* **WHAT IS EXPECTED**: Read the lines below and count those that have the word "values". Respond with the number only.

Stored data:

BEGIN

(** * The prompt feed: store handlers, toast queue and filtered view

    A shallow embedding of the two page components of the repository,
    [src/app/page.tsx] (module [Social]) and the variant of the page
    without accounts (module [Library]), together with the properties
    of their state handlers.

    React state is threaded explicitly: every handler is a function from
    the component state to the component state.  What a handler reads
    from its surroundings (the millisecond clock [Date.now()], the ISO
    rendering of the current time, the answer to a [confirm] dialog, the
    outcome of a [fetch]) is an explicit argument.

    Strings are sequences of 8-bit code units (the Latin-1 range of the
    runtime's UTF-16 strings); [likes] and toast ids are JavaScript
    numbers holding integers and are modelled as [Z]. *)

From Stdlib Require Import ZArith Ascii String List Bool Lia Permutation Sorted.
From stdpp Require Import base option list strings gmap pretty.

Local Open Scope string_scope.
Local Open Scope Z_scope.

(** ** Runtime string operations used by the handlers *)

Module JS.

(** Code units as numbers. *)
Definition code (c : ascii) : N := N_of_ascii c.

(** [String.prototype.toLowerCase] on one code unit of the Latin-1
    range: A-Z, and the accented capitals U+00C0-U+00DE except the
    multiplication sign U+00D7, move 32 places up. *)
Definition lower_char (c : ascii) : ascii :=
  let n := code c in
  if ((65 <=? n) && (n <=? 90))%N
     || ((192 <=? n) && (n <=? 222) && negb (n =? 215))%N
  then ascii_of_N (n + 32)
  else c.

Fixpoint toLowerCase (s : string) : string :=
  match s with
  | EmptyString => EmptyString
  | String c r => String (lower_char c) (toLowerCase r)
  end.

(** [p] is an initial segment of [s]. *)
Fixpoint startsWith (s p : string) {struct p} : bool :=
  match p with
  | EmptyString => true
  | String a p' =>
      match s with
      | EmptyString => false
      | String b s' => Ascii.eqb a b && startsWith s' p'
      end
  end.

(** [hay.includes(needle)]: [needle] occurs at some position of [hay]. *)
Fixpoint includes (hay needle : string) : bool :=
  startsWith hay needle
  || match hay with
     | EmptyString => false
     | String _ r => includes r needle
     end.

(** White space and line terminators of the language, within the
    Latin-1 range: TAB, LF, VT, FF, CR, SP and NBSP. *)
Definition is_space (c : ascii) : bool :=
  let n := code c in
  (((9 <=? n) && (n <=? 13)) || (n =? 32) || (n =? 160))%N.

Fixpoint trimStart (s : string) : string :=
  match s with
  | EmptyString => EmptyString
  | String c r => if is_space c then trimStart r else s
  end.

Fixpoint trimEnd (s : string) : string :=
  match s with
  | EmptyString => EmptyString
  | String c r =>
      match trimEnd r with
      | EmptyString => if is_space c then EmptyString else String c EmptyString
      | r' => String c r'
      end
  end.

Definition trim (s : string) : string := trimEnd (trimStart s).

(** Truthiness of a string: every string but the empty one. *)
Definition truthy (s : string) : bool :=
  match s with EmptyString => false | String _ _ => true end.

(** [a || b] where [a] may be [undefined] and both are strings. *)
Definition or_else (a : option string) (b : string) : string :=
  match a with
  | Some x => if truthy x then x else b
  | None => b
  end.

(** [a || b] with a possibly undefined right operand as well. *)
Definition or_opt (a b : option string) : option string :=
  match a with
  | Some x => if truthy x then Some x else b
  | None => b
  end.

(** [s.split(sep)[0]] for a one-unit separator: what precedes the
    first occurrence of [sep], or all of [s]. *)
Fixpoint split_head (sep : ascii) (s : string) : string :=
  match s with
  | EmptyString => EmptyString
  | String c r => if Ascii.eqb c sep then EmptyString else String c (split_head sep r)
  end.

(** [n.toString()] for an integer-valued number. *)
Definition toString (n : Z) : string := pretty n.

(** [Array.prototype.sort] with a comparator, as a stable insertion
    sort: [x] moves right past [y] exactly when the comparator puts
    it after [y]. *)
Fixpoint sort_insert {A} (cmp : A -> A -> Z) (x : A) (l : list A) : list A :=
  match l with
  | [] => [x]
  | y :: r => if 0 <? cmp x y then y :: sort_insert cmp x r else x :: l
  end.

Fixpoint sort {A} (cmp : A -> A -> Z) (l : list A) : list A :=
  match l with
  | [] => []
  | x :: r => sort_insert cmp x (sort cmp r)
  end.

End JS.

(** ** Toasts (both variants declare the same type) *)

Inductive ToastKind := success | error.

Record ToastType := mkToast {
  toast_id : Z;
  toast_message : string;
  toast_type : ToastKind
}.

#[global] Instance ToastKind_eq_dec : EqDecision ToastKind.
Proof. solve_decision. Defined.

(** The updater of [addToast]: [prev => [...prev, { id, message, type }]]. *)
Definition toasts_add (id : Z) (message : string) (type : ToastKind)
    (prev : list ToastType) : list ToastType :=
  prev ++ [mkToast id message type].

(** The updater of [removeToast]: [prev => prev.filter(t => t.id !== id)]. *)
Definition toasts_remove (id : Z) (prev : list ToastType) : list ToastType :=
  List.filter (fun t => negb (toast_id t =? id)) prev.

(** The predicate of [filtered], on the three fields it reads. *)
Definition matches (search activeTab : string) (title content category : string) : bool :=
  let matchSearch :=
    JS.includes (JS.toLowerCase (title ++ content)) (JS.toLowerCase search) in
  let matchCat := String.eqb activeTab "All" || String.eqb category activeTab in
  matchSearch && matchCat.

(** [getRelativeTime], the same in both variants.  [now] is the time
    value of [new Date()], [date] the time value of [new Date(dateString)]
    ([None] for [NaN], an unparsable string) and [locale] what
    [date.toLocaleDateString()] renders.  A [NaN] fails every
    comparison, which leaves the last [return]. *)
Definition getRelativeTime (locale : string) (now : Z) (date : option Z) : string :=
  match date with
  | None => locale
  | Some d =>
      let seconds := (now - d) / 1000 in
      if seconds <? 60 then "Just now"
      else
        let minutes := seconds / 60 in
        if minutes <? 60 then JS.toString minutes +:+ "m ago"
        else
          let hours := minutes / 60 in
          if hours <? 24 then JS.toString hours +:+ "h ago"
          else
            let days := hours / 24 in
            if days <? 7 then JS.toString days +:+ "d ago"
            else locale
  end.

(** [new Set(xs)] read back with [Array.from]: the values in the order
    of their first insertion. *)
Definition set_add (acc : list string) (x : string) : list string :=
  if existsb (String.eqb x) acc then acc else acc ++ [x].

Definition set_from (xs : list string) : list string :=
  fold_left set_add xs [].

(** The tabs, from the categories of the store in store order:
    ["All", ...Array.from(new Set(cats.filter(Boolean)))]. *)
Definition categories_of (cats : list string) : list string :=
  "All" :: set_from (List.filter JS.truthy cats).

(** ** The social feed page, [src/app/page.tsx] *)

Module Social.

Record Comment := mkComment {
  comment_id : string;
  user_name : string;
  text : string;
  comment_created_at : string
}.

Record Prompt := mkPrompt {
  prompt_id : string;
  author_id : string;
  author_name : string;
  title : string;
  content : string;
  category : string;
  created_at : string;
  likes : Z;
  liked_by_user : bool;
  comments : list Comment
}.

(** The session user handed over by the identity provider; the page
    reads [id], [email] and the optional [user_metadata]. *)
Record UserMetadata := mkMeta {
  full_name : option string;
  avatar_url : option string
}.

Record User := mkUser {
  user_id : string;
  email : option string;
  user_metadata : option UserMetadata
}.

Record Form := mkForm {
  form_title : string;
  form_content : string;
  form_category : string
}.

Definition emptyForm : Form := mkForm "" "" "".

(** The [useState] cells of [SocialPromptApp]. *)
Record State := mkState {
  user : option User;
  prompts : list Prompt;
  loading : bool;
  search : string;
  activeTab : string;
  showForm : bool;
  toasts : list ToastType;
  form : Form;
  commentInputs : gmap string string
}.

Definition initial : State :=
  mkState None [] true "" "All" false [] emptyForm ∅.

(** State setters; the functional ones take the updater. *)
Definition setUser (u : option User) (s : State) : State :=
  mkState u (prompts s) (loading s) (search s) (activeTab s) (showForm s)
          (toasts s) (form s) (commentInputs s).
Definition setPrompts (f : list Prompt -> list Prompt) (s : State) : State :=
  mkState (user s) (f (prompts s)) (loading s) (search s) (activeTab s)
          (showForm s) (toasts s) (form s) (commentInputs s).
Definition setLoading (b : bool) (s : State) : State :=
  mkState (user s) (prompts s) b (search s) (activeTab s) (showForm s)
          (toasts s) (form s) (commentInputs s).
Definition setSearch (x : string) (s : State) : State :=
  mkState (user s) (prompts s) (loading s) x (activeTab s) (showForm s)
          (toasts s) (form s) (commentInputs s).
Definition setActiveTab (x : string) (s : State) : State :=
  mkState (user s) (prompts s) (loading s) (search s) x (showForm s)
          (toasts s) (form s) (commentInputs s).
Definition setShowForm (b : bool) (s : State) : State :=
  mkState (user s) (prompts s) (loading s) (search s) (activeTab s) b
          (toasts s) (form s) (commentInputs s).
Definition setToasts (f : list ToastType -> list ToastType) (s : State) : State :=
  mkState (user s) (prompts s) (loading s) (search s) (activeTab s)
          (showForm s) (f (toasts s)) (form s) (commentInputs s).
Definition setForm (x : Form) (s : State) : State :=
  mkState (user s) (prompts s) (loading s) (search s) (activeTab s)
          (showForm s) (toasts s) x (commentInputs s).
Definition setCommentInputs (f : gmap string string -> gmap string string)
    (s : State) : State :=
  mkState (user s) (prompts s) (loading s) (search s) (activeTab s)
          (showForm s) (toasts s) (form s) (f (commentInputs s)).

(** [addToast]: the id is the clock reading [now]. *)
Definition addToast (now : Z) (message : string) (type : ToastKind)
    (s : State) : State :=
  let id := now in
  setToasts (toasts_add id message type) s.

Definition removeToast (id : Z) (s : State) : State :=
  setToasts (toasts_remove id) s.

Definition handleLogout (now : Z) (s : State) : State :=
  addToast now "Logged out successfully" success (setUser None s).

(** [user.user_metadata?.full_name]. *)
Definition meta_full_name (u : User) : option string :=
  match user_metadata u with
  | Some m => full_name m
  | None => None
  end.

(** *** Actions *)

(** [handleSubmit]; [now_id] and [iso] are the clock readings that
    build the new prompt, [now_toast] the one taken by [addToast]. *)
Definition handleSubmit (now_id : Z) (iso : string) (now_toast : Z)
    (s : State) : State :=
  match user s with
  | None => addToast now_toast "Please login to share prompts" error s
  | Some u =>
      if negb (JS.truthy (JS.trim (form_title (form s))))
         || negb (JS.truthy (JS.trim (form_content (form s))))
      then s
      else
        let newPrompt :=
          {| prompt_id := JS.toString now_id;
             author_id := user_id u;
             author_name :=
               JS.or_else
                 (JS.or_opt (meta_full_name u)
                            (JS.split_head "@"%char <$> email u))
                 "Anonymous";
             title := form_title (form s);
             content := form_content (form s);
             category := form_category (form s);
             created_at := iso;
             likes := 0;
             liked_by_user := false;
             comments := [] |} in
        addToast now_toast "Prompt Shared!" success
          (setShowForm false
             (setForm emptyForm
                (setPrompts (fun _ => newPrompt :: prompts s) s)))
  end.

(** [handleDelete]; [confirmed] is the answer to the dialog. *)
Definition handleDelete (confirmed : bool) (now : Z) (id : string)
    (s : State) : State :=
  if negb confirmed then s
  else
    addToast now "Prompt deleted" success
      (setPrompts
         (List.filter (fun p => negb (String.eqb (prompt_id p) id))) s).

(** The callback mapped over the store by [handleLike]. *)
Definition like_entity (id : string) (p : Prompt) : Prompt :=
  if String.eqb (prompt_id p) id then
    let isLiked := negb (liked_by_user p) in
    {| prompt_id := prompt_id p;
       author_id := author_id p;
       author_name := author_name p;
       title := title p;
       content := content p;
       category := category p;
       created_at := created_at p;
       likes := if isLiked then likes p + 1 else likes p - 1;
       liked_by_user := isLiked;
       comments := comments p |}
  else p.

Definition handleLike (now : Z) (id : string) (s : State) : State :=
  match user s with
  | None => addToast now "Login to like posts" error s
  | Some _ => setPrompts (List.map (like_entity id)) s
  end.
Lemma concat_uniform_length state npiece :
  Forall (λ piece, Z.of_nat (length piece) = npiece) state →
  Z.of_nat (length (concat state)) = Z.of_nat (length state) * npiece.
Proof.
  induction 1 as [ | piece state Hp _ IH]; simpl; [lia | ].
  rewrite length_app. lia.
Qed.

(** Cell [k] of the sharded state is cell [k] of the concatenation of
    the pieces in device order. *)
Lemma piece_cell_concat state npiece k :
  0 < npiece →
  Forall (λ piece, Z.of_nat (length piece) = npiece) state →
  0 ≤ k →
  piece_cell state npiece k = read (concat state) k.
Proof.
  intros Hnp Hall. revert k.
  induction Hall as [ | piece state Hp _ IH]; intros k Hk.
  - unfold piece_cell, read. simpl.
    pose proof (Z.quot_pos k npiece Hk ltac:(lia)).
    destruct (Z.leb_spec 0 (k `quot` npiece)); [ | lia].
    destruct (Z.leb_spec 0 k); [ | lia]. by rewrite !lookup_nil.
  - simpl. rewrite read_app, Hp by done. unfold piece_cell.
    rewrite Z.quot_div_nonneg, Z.rem_mod_nonneg by lia.
    destruct (Z.ltb_spec k npiece) as [Hlt | Hge].
    + rewrite Z.div_small, Z.mod_small by lia. done.
    + rewrite <- IH by lia. unfold piece_cell.
      rewrite Z.quot_div_nonneg, Z.rem_mod_nonneg by lia.
      assert (Hd : k `div` npiece = (k - npiece) `div` npiece + 1).
      { rewrite <- (Z.div_add (k - npiece) 1 npiece) by lia. f_equal. lia. }
      assert (Hm : k `mod` npiece = (k - npiece) `mod` npiece).
      { rewrite <- (Z.mod_add (k - npiece) 1 npiece) by lia. f_equal. lia. }
      rewrite Hd, Hm.
      pose proof (Z.div_pos (k - npiece) npiece ltac:(lia) Hnp).
      by rewrite read_cons_succ by lia.
Qed.
(** * DCTopo: the BCube and Fat-Tree topology generators of [DCTopo.py]

    The two constructors [BCubeTopo.__init__] and [FatTreeTopo.__init__] are
    embedded as programs of a small state-and-exception monad over the
    Python frame they run in (the graph [self] and the local variables the
    loops mutate).  Python 2 integers are [Z], [/] and [%] on integers are
    floor division and floor modulus, [xrange] is a list of [Z]. *)

From Stdlib Require Import ZArith List String Ascii Bool Lia.
From Stdlib Require Import DecimalString DecimalZ Finite.
Import ListNotations.

Open Scope Z_scope.

(** ** Python 2 primitives used by the source *)

Module Py.

(** The values a caller may pass for [k], [n] or [r]: an integer, or
    something that is not one.  Integers are unbounded, as Python's are; the
    split of Python 2 between [int] and [long] past the machine word, and
    what [xrange] does there, depend on the platform and are outside the
    model. *)
Inductive value :=
| VInt (z : Z)
| VStr (s : string)
| VNone.

(** [isinstance(v, int)] *)
Definition isinstance_int (v : value) : bool :=
  match v with VInt _ => true | _ => false end.

(** The exception kinds that the source or the operations it calls can
    raise. *)
Inductive exn :=
| TypeError
| ValueError
| ZeroDivisionError
| IndexError
| UnknownNodeError.

(** [str(z)], as ['{}'.format(z)] prints an integer. *)
Definition str (z : Z) : string := NilEmpty.string_of_int (Z.to_int z).

(** [xrange(n)] *)
Definition xrange (n : Z) : list Z := map Z.of_nat (seq 0 (Z.to_nat n)).

(** [xrange(lo, hi)] *)
Definition xrange2 (lo hi : Z) : list Z :=
  map (fun t => lo + Z.of_nat t) (seq 0 (Z.to_nat (hi - lo))).

(** [xrange(start, stop, step)]: a zero step is a [ValueError]. *)
Definition xrange3 (start stop step : Z) : exn + list Z :=
  if step =? 0 then inl ValueError
  else
    let len :=
      if 0 <? step then (stop - start + step - 1) / step
      else (start - stop - step - 1) / (- step) in
    inr (map (fun t => start + Z.of_nat t * step) (seq 0 (Z.to_nat len))).

(** [a / b] and [a // b] on integers. *)
Definition floordiv (a b : Z) : exn + Z :=
  if b =? 0 then inl ZeroDivisionError else inr (a / b).

(** [a % b] on integers. *)
Definition pymod (a b : Z) : exn + Z :=
  if b =? 0 then inl ZeroDivisionError else inr (a mod b).

(** [l[i]]: a negative index counts from the end, anything outside the list
    is an [IndexError]. *)
Definition getitem {A : Type} (l : list A) (i : Z) : exn + A :=
  let j := if i <? 0 then i + Z.of_nat (List.length l) else i in
  if j <? 0 then inl IndexError
  else match nth_error l (Z.to_nat j) with
       | Some x => inr x
       | None => inl IndexError
       end.

End Py.

Import Py.

(** ** The monad of a constructor body

    A computation takes the frame and returns either an exception or a
    value, together with the frame as it is at that point. *)

Definition M (S A : Type) : Type := S -> (exn + A) * S.

Definition ret {S A : Type} (a : A) : M S A := fun s => (inr a, s).

Definition raise {S A : Type} (e : exn) : M S A := fun s => (inl e, s).

Definition bind {S A B : Type} (m : M S A) (f : A -> M S B) : M S B :=
  fun s =>
    match m s with
    | (inl e, s') => (inl e, s')
    | (inr a, s') => f a s'
    end.

Definition lift {S A : Type} (r : exn + A) : M S A := fun s => (r, s).

Definition get {S : Type} : M S S := fun s => (inr s, s).
(** C6, witness: a frame scoring 800 at clock 1011 while the camera is
    recording. *)
Lemma motion_frame_stamps_clock_witness :
  last_motion
    (o_globals (process_frame (frame 1011 800) (globals before_failed_stop)
                  cam1_processor)) "cam1" = 1011.
Proof.
  refine (proj1 (motion_frame_stamps_clock (frame 1011 800)
                   (globals before_failed_stop) cam1_processor [0%Z] [0%Z] _ _ _));
    closed.
Defined.

(** C8.  A pass of the frame loop over a frame that is not the first ends at
    the sleep of line 149 with the frame counter increased by one; the
    reference frame is the current frame if that counter is a multiple of 300
    or the motion area is below a tenth of the camera's threshold, and is the
    previous reference frame otherwise. *)
Theorem reference_refresh_policy e g p gray r :
  ref_frame p = Some r ->
  cap_read e = Some gray ->
  exists p',
    o_thread (process_frame e g p) = Process p' P149 /\
    frame_count p' = (frame_count p + 1)%Z /\
    ((frame_count p' mod 300 = 0)%Z \/
     contour_area e < threshold (cam p) * (1 # 10) ->
     ref_frame p' = Some gray) /\
    (~ ((frame_count p' mod 300 = 0)%Z \/
        contour_area e < threshold (cam p) * (1 # 10)) ->
     ref_frame p' = Some r).
Proof.
  intros Href Hread.
  destruct p as [c cp rf fc rc]. cbn [ref_frame cam frame_count] in *. subst rf.
  set (p1 := mkProcessor c cp (Some r) (fc + 1) rc).
  exists (refresh p1 gray (contour_area e)).
  assert (Hdue : refresh_due p1 (contour_area e) = true <->
                 (frame_count p1 mod 300 = 0)%Z \/
                 contour_area e < threshold c * (1 # 10)).
  { unfold refresh_due. rewrite orb_true_iff, Z.eqb_eq.
    unfold low_motion. rewrite Qltb_lt. reflexivity. }
  assert (Hcount : frame_count (refresh p1 gray (contour_area e)) = (fc + 1)%Z).
  { unfold refresh. destruct (refresh_due p1 (contour_area e)); reflexivity. }
  split; [|split; [exact Hcount|split]].
  - unfold process_frame. rewrite Hread. cbn [ref_frame cam cap frame_count reconnects].
    fold p1. destruct (is_motion c (contour_area e)); reflexivity.
  - rewrite Hcount. intros H. apply Hdue in H. unfold refresh. rewrite H. reflexivity.
  - rewrite Hcount. intros H. unfold refresh.
    destruct (refresh_due p1 (contour_area e)) eqn:E.
    + exfalso. apply H. apply Hdue. reflexivity.
    + reflexivity.
Qed.
(** C5. Exit from any state (so from every reachable one) leaves the
    token empty, the flag down, no current room, an empty log, no room
    summaries and no current user, as in the initial state; a second exit
    changes nothing at all and puts out at most [disconnect()] on the
    stored socket. *)
Theorem exit_resets_and_is_idempotent sys :
  (authToken (hooks (next sys ClickExit)) = authToken (hooks init) /\
   isConnected (hooks (next sys ClickExit)) = isConnected (hooks init) /\
   currentRoom (hooks (next sys ClickExit)) = currentRoom (hooks init) /\
   messages (hooks (next sys ClickExit)) = messages (hooks init) /\
   chatRooms (hooks (next sys ClickExit)) = chatRooms (hooks init) /\
   currentUser (hooks (next sys ClickExit)) = currentUser (hooks init)) /\
  (authToken (hooks (next sys ClickExit)) = "" /\
   isConnected (hooks (next sys ClickExit)) = false /\
   currentRoom (hooks (next sys ClickExit)) = None /\
   messages (hooks (next sys ClickExit)) = [] /\
   chatRooms (hooks (next sys ClickExit)) = [] /\
   currentUser (hooks (next sys ClickExit)) = None) /\
  next (next sys ClickExit) ClickExit = next sys ClickExit /\
  emitted (next sys ClickExit) ClickExit =
    match socket (hooks sys) with Some s => [Disconnect s] | None => [] end.
Proof.
  assert (Hh := hooks_exit sys).
  assert (Hsock : socket (hooks (next sys ClickExit)) = socket (hooks sys))
    by (rewrite Hh; reflexivity).
  assert (Htok : authToken (hooks (next sys ClickExit)) = "")
    by (rewrite Hh; reflexivity).
  assert (Hfix : commit (hooks (next sys ClickExit))
                   [UAuthToken ""; UChatRooms []; UCurrentRoom None;
                    UMessages (fun _ => []); UIsConnected false;
                    UCurrentUser None]
                 = hooks (next sys ClickExit))
    by (rewrite Hh; reflexivity).
  split; [rewrite Hh; repeat split|].
  split; [rewrite Hh; repeat split|].
  assert (Hstep := step_exit_again (next sys ClickExit) Htok).
  rewrite Hsock, Hfix in Hstep. specialize (Hstep (exit_closes_socket sys)).
  unfold next at 1, emitted. rewrite Hstep. cbn [fst snd].
  split; [apply sys_eta | reflexivity].
Qed.

(** Exit in the middle of the session, and exit again. *)
Example exit_twice :
  step chatting ClickExit
  = ({| hooks := {| socket := Some 0; authToken := ""; chatRooms := [];
                    currentRoom := None; messages := []; inputMessage := "";
                    file := None; isConnected := false; currentUser := None |};
        cleanupSocket := Some 0;
        env := {| created := 1; closed := [0]; readers := [];
                  userRequests := 1; roomRequests := 0 |} |},
     [Disconnect 0]) /\
  step (next chatting ClickExit) ClickExit
  = (next chatting ClickExit, [Disconnect 0]).
Proof. split; by_running. Qed.

(** C6. A batched push leaves the log as the old log followed by the batch,
    in the order given; a single push appends its one message. Nothing is
    reordered, merged or dropped. *)
Theorem pushes_append_in_order sys s B message :
  messages (hooks (next sys (SocketEvent s (EvNewMessages B))))
  = messages (hooks sys) ++ B /\
  messages (hooks (next sys (SocketEvent s (EvNewMessage message))))
  = messages (hooks sys) ++ [message].
Proof.
  unfold next. rewrite step_push, step_push_one. split; reflexivity.
Qed.

(** ** Sending *)

Lemma step_sendText sys s room :
  socket (hooks sys) = Some s -> currentRoom (hooks sys) = Some room ->
  truthy room = true -> truthy (inputMessage (hooks sys)) = true ->
  step sys ClickSendText =
    ({| hooks := apply_update (hooks sys) (UInputMessage "");
        cleanupSocket := cleanupSocket sys; env := env sys |},
     [Emit s (SendTextMessage room (inputMessage (hooks sys)))]).
Proof.
  intros Hs Hr tr ti. run_step. rewrite Hs, Hr, ti, tr. cbn [andb].
  run_step. rewrite <- Hs, <- Hr. reflexivity.
Qed.

Lemma step_ack sys response : step sys (Ack response) = (sys, []).
Proof. run_step. rewrite sys_eta. reflexivity. Qed.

END

* **SOLUTION FOR THIS EXERCISE**: 2